Turki Jual Kembali Sistem S-400 ke Negara Teluk

POROS PERLAWANAN – Turki dilaporkan telah menjual kembali sistem pertahanan udara S-400 buatan Rusia kepada sejumlah negara di kawasan Teluk Persia sebagai bagian dari upaya membuka kembali akses terhadap pesawat tempur F-35 buatan Amerika Serikat. Laporan tersebut pertama kali dipublikasikan harian Hurriyet pada Jumat (10/7), namun hingga kini belum dikonfirmasi secara resmi oleh pemerintah Turki maupun negara-negara yang disebut terlibat.

Kolumnis Hurriyet, Abdulkadir Selvi, menyebut Uni Emirat Arab dan Qatar sebagai pihak yang dikabarkan menjadi pembeli sistem pertahanan udara tersebut. Meski demikian, ia menegaskan informasi itu masih menunggu pengumuman resmi.

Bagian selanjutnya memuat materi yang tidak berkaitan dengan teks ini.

Lemma take_inv malloc x subs taken : exec_inv x subs taken ->
  exists st x' batch, cpu_take malloc x = Some (st, x', batch) /\
    match batch with
    | None => x' = x
    | Some b => st = DAMACY_OK /\ b_refs b = 1 /\ b_id b = taken /\ exec_inv x' subs (taken + 1) /\ keeps_held x x' /\
        exists s s' plan, aget (x_slots x) (b_slot b) = Some s /\ s_state s = CPU_READY /\ aget (x_slots x') (b_slot b) = Some s' /\
          s_state s' = CPU_HELD /\ s_refs s' = 2 /\ aget subs taken = Some plan /\ complete plan (s_data s')
    end.
Proof.
  intros E. unfold cpu_take. destruct (oldest renders (x_slots x) 0 None) as [[i s]|] eqn:Ho; [|by eexists _, _, _].
  destruct (oldest_some _ _ _ _ Ho) as (Hi & Hr & Hmin). case_bool_decide as Hst; cbn [negb]; [|by eexists _, _, _]. destruct malloc; cbn [negb]; [|by eexists _, _, _].
  pose proof (ei_slots _ _ _ E i s Hi) as (Hd & Hok). rewrite Hst in Hok. destruct Hok as (Href & Hrp & plan & Hplan & Hcomp).
  unfold buffer_retain. rewrite Href. change (u32 (1 + 1)) with 2. set (s' := slot_state (slot_refs s 2) CPU_HELD).
  destruct (aset (x_slots x) i s') as [slots|] eqn:Hs; [|rewrite aset_range in Hs by (by eapply aget_Some_range); done]. cbn [mbind option_bind].
  eexists _, _, (Some (Batch 1 i (s_batch_id s))). split; [done|]. split; [done|]. split; [done|]. cbn [b_id b_slot]. destruct (ei_ids _ _ _ E) as [Ht Hids].
  destruct (aset_delete _ _ _ _ _ Hi Hs) as (rest & D1 & D2). assert (Hid : s_batch_id s = taken).
  { assert (Hin : s_batch_id s ∈ seqZ taken (zlen subs - taken)) by (rewrite <-Hids; apply list_elem_of_fmap; exists s; split; [done|]; apply list_elem_of_filter; split; [done|apply elem_of_aget; eauto]).
    apply elem_of_seqZ in Hin. assert (Ht' : taken ∈ s_batch_id <$> filter (fun s => renders s = true) (x_slots x)) by (rewrite Hids; apply elem_of_seqZ; lia).
    apply list_elem_of_fmap in Ht' as (t & Et & [Htr Htin]%list_elem_of_filter). specialize (Hmin t Htin Htr). lia. }
  split; [done|]. split.
  - destruct E as [F1 F2 F3 F4 F5 F6 F7]. split; cbn.
    + done.
    + split; [|by apply F2]. rewrite (length_aset _ _ _ _ Hs). apply F2.
    + intros k t Hk. destruct (decide (i = k)) as [<-|Hne].
      * rewrite (aget_aset_eq _ _ _ _ Hs) in Hk. injection Hk as <-. split; [done|]. cbn. split; [lia|]. split; [done|]. by exists plan.
      * rewrite (aget_aset_ne _ _ _ _ _ Hs Hne) in Hk. by apply F3.
    + intros wi w Hw. eapply wave_ok_frame; [|by apply (F4 wi)]. intros _. by apply (serves_aset _ _ _ _ _ Hi Hs); rewrite Hst.
    + done.
    + split; [destruct (decide (taken = zlen subs)); [|lia]|].
      * exfalso. assert (Hin : s_batch_id s ∈ s_batch_id <$> filter (fun s => renders s = true) (x_slots x)) by (apply list_elem_of_fmap; exists s; split; [done|]; apply list_elem_of_filter; split; [done|apply elem_of_aget; eauto]).
        rewrite Hids in Hin. apply elem_of_seqZ in Hin. lia.
      * rewrite D2, filter_cons_False by (by unfold renders, s'; cbn). rewrite D1, filter_cons_True in Hids by done. csimpl in Hids. rewrite Hid in Hids.
        assert (Hlt : taken < zlen subs). { assert (Hin : taken ∈ seqZ taken (zlen subs - taken)) by (rewrite <-Hids; set_solver). apply elem_of_seqZ in Hin. lia. }
        rewrite seqZ_cons in Hids by lia. apply Permutation_cons_inv in Hids. rewrite Hids. f_equiv; lia.
    + rewrite (committed_aset _ _ _ _ _ _ Hi Hs). cbn. lia.
  - split; [apply (keeps_held_aset _ _ _ _ _ _ Hi Hs); [by rewrite Hst|done]|]. exists s, s', plan. split; [done|]. split; [done|]. split; [by eapply aget_aset_eq|]. cbn. rewrite <-Hid. by split_and!.
Qed.
(** C3 (as amended). A registration whose dictionary lacks a required
    field does not raise: the validation error is caught and logged, the
    call returns False, and the registry is left as it was: same stores,
    same count, same objects, same configuration file. *)
Theorem registration_missing_field (st : state) (store_id : string) (r : loc)
    (store_config : dict) (field : string) :
  heap st !! r = Some store_config ->
  In field required_fields ->
  store_config !! field = None ->
  exists st',
    add_new_store store_id r st = (Ok false, st')
    /\ stores st' = stores st
    /\ size (stores st') = size (stores st)
    /\ heap st' = heap st
    /\ disk st' = disk st
    /\ exists missing,
         log st' = log st ++
           [mkLog ERROR ("Ошибка добавления магазина " +:+ store_id +:+ ": ")
              (Some (ValueError ("Отсутствует обязательное поле: " +:+ missing)))].
Proof.
  intros Hr Hin Hnone.
  destruct (missing_field_Some store_config field Hin Hnone) as [f Hf].
  eexists. split; [apply (add_new_store_invalid st store_id r store_config f Hr Hf)|].
  cbn. repeat split. exists f. reflexivity.
Qed.

Lemma registration_missing_field_witness :
  exists st',
    add_new_store "almaty_4" caller_loc
      (with_caller_dict incomplete_config (demo_state womens_day_2025)) = (Ok false, st')
    /\ stores st' = stores (with_caller_dict incomplete_config (demo_state womens_day_2025))
    /\ size (stores st')
       = size (stores (with_caller_dict incomplete_config (demo_state womens_day_2025)))
    /\ heap st' = heap (with_caller_dict incomplete_config (demo_state womens_day_2025))
    /\ disk st' = disk (with_caller_dict incomplete_config (demo_state womens_day_2025))
    /\ exists missing,
         log st' = log (with_caller_dict incomplete_config (demo_state womens_day_2025)) ++
           [mkLog ERROR ("Ошибка добавления магазина " +:+ "almaty_4" +:+ ": ")
              (Some (ValueError ("Отсутствует обязательное поле: " +:+ missing)))].
Proof.
  apply (registration_missing_field
           (with_caller_dict incomplete_config (demo_state womens_day_2025))
           "almaty_4" caller_loc incomplete_config "avg_daily_visitors").
  - apply lookup_insert_eq.
  - cbn. tauto.
  - vm_compute. reflexivity.
Defined.

(** C3 as stated fails: the registration without [avg_daily_visitors]
    returns False to its caller; no exception reaches it. *)
Lemma registration_error_not_propagated :
  incomplete_config !! "avg_daily_visitors" = None
  /\ fst (add_new_store "almaty_4" caller_loc
            (with_caller_dict incomplete_config (demo_state womens_day_2025))) = Ok false
  /\ forall e,
       fst (add_new_store "almaty_4" caller_loc
              (with_caller_dict incomplete_config (demo_state womens_day_2025))) <> Raise e.
Proof.
  assert (H : fst (add_new_store "almaty_4" caller_loc
              (with_caller_dict incomplete_config (demo_state womens_day_2025))) = Ok false)
    by (vm_compute; reflexivity).
  split; [vm_compute; reflexivity|]. split; [exact H|].
  intros e. rewrite H. discriminate.
Qed.



(** The registry sees what the caller later does to its dictionary: once
    the caller clears [active] in it, the store's forecast is empty. *)
Example caller_mutation_reaches_registry :
  fst (get_store_forecast "almaty_4" (Some 1)
         (snd (setitem caller_loc "active" (VBool false)
                 (snd (add_new_store "almaty_4" caller_loc
                         (with_caller_dict new_store_config
                            (demo_state womens_day_2025)))))))
  = Ok NoColumns.
Proof. vm_compute. reflexivity. Qed.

Menurut laporan tersebut, Ankara berupaya melepaskan kepemilikan sistem S-400 yang dibeli dari Rusia pada 2017 untuk membuka peluang memperoleh kembali pesawat tempur F-35. Amerika Serikat sebelumnya mengeluarkan Turki dari program F-35 setelah Ankara memutuskan membeli sistem pertahanan udara buatan Rusia tersebut.

Namun, dalam konteks meningkatnya ketegangan di kawasan, motif transaksi tersebut dinilai kemungkinan tidak hanya berkaitan dengan program F-35. Sejumlah pengamat menilai pengalihan sistem pertahanan udara ke negara-negara Teluk juga dapat dipahami sebagai bagian dari penguatan pertahanan kawasan menghadapi kemungkinan eskalasi konflik antara Iran dan Amerika Serikat. Negara-negara Teluk yang menjadi lokasi pangkalan militer AS berpotensi menjadi sasaran serangan rudal balistik dan drone Iran apabila konfrontasi kembali meningkat.

Menanggapi laporan itu, Juru Bicara Kremlin Dmitry Peskov mengatakan pemerintah Rusia tengah memverifikasi informasi mengenai dugaan penjualan kembali S-400. Ia menyebut persoalan tersebut sebagai isu yang “sangat sensitif”.

“Kami telah melakukan kontak dengan pihak Turki mengenai masalah ini dan akan terus melanjutkan komunikasi dengan mereka,” kata Peskov dalam konferensi pers.

Berdasarkan ketentuan kontrak pembelian, Turki tidak memiliki hak untuk mengekspor kembali sistem S-400 tanpa persetujuan Rusia. Karena itu, setiap kemungkinan pengalihan kepemilikan sistem tersebut memerlukan izin dari Moskow.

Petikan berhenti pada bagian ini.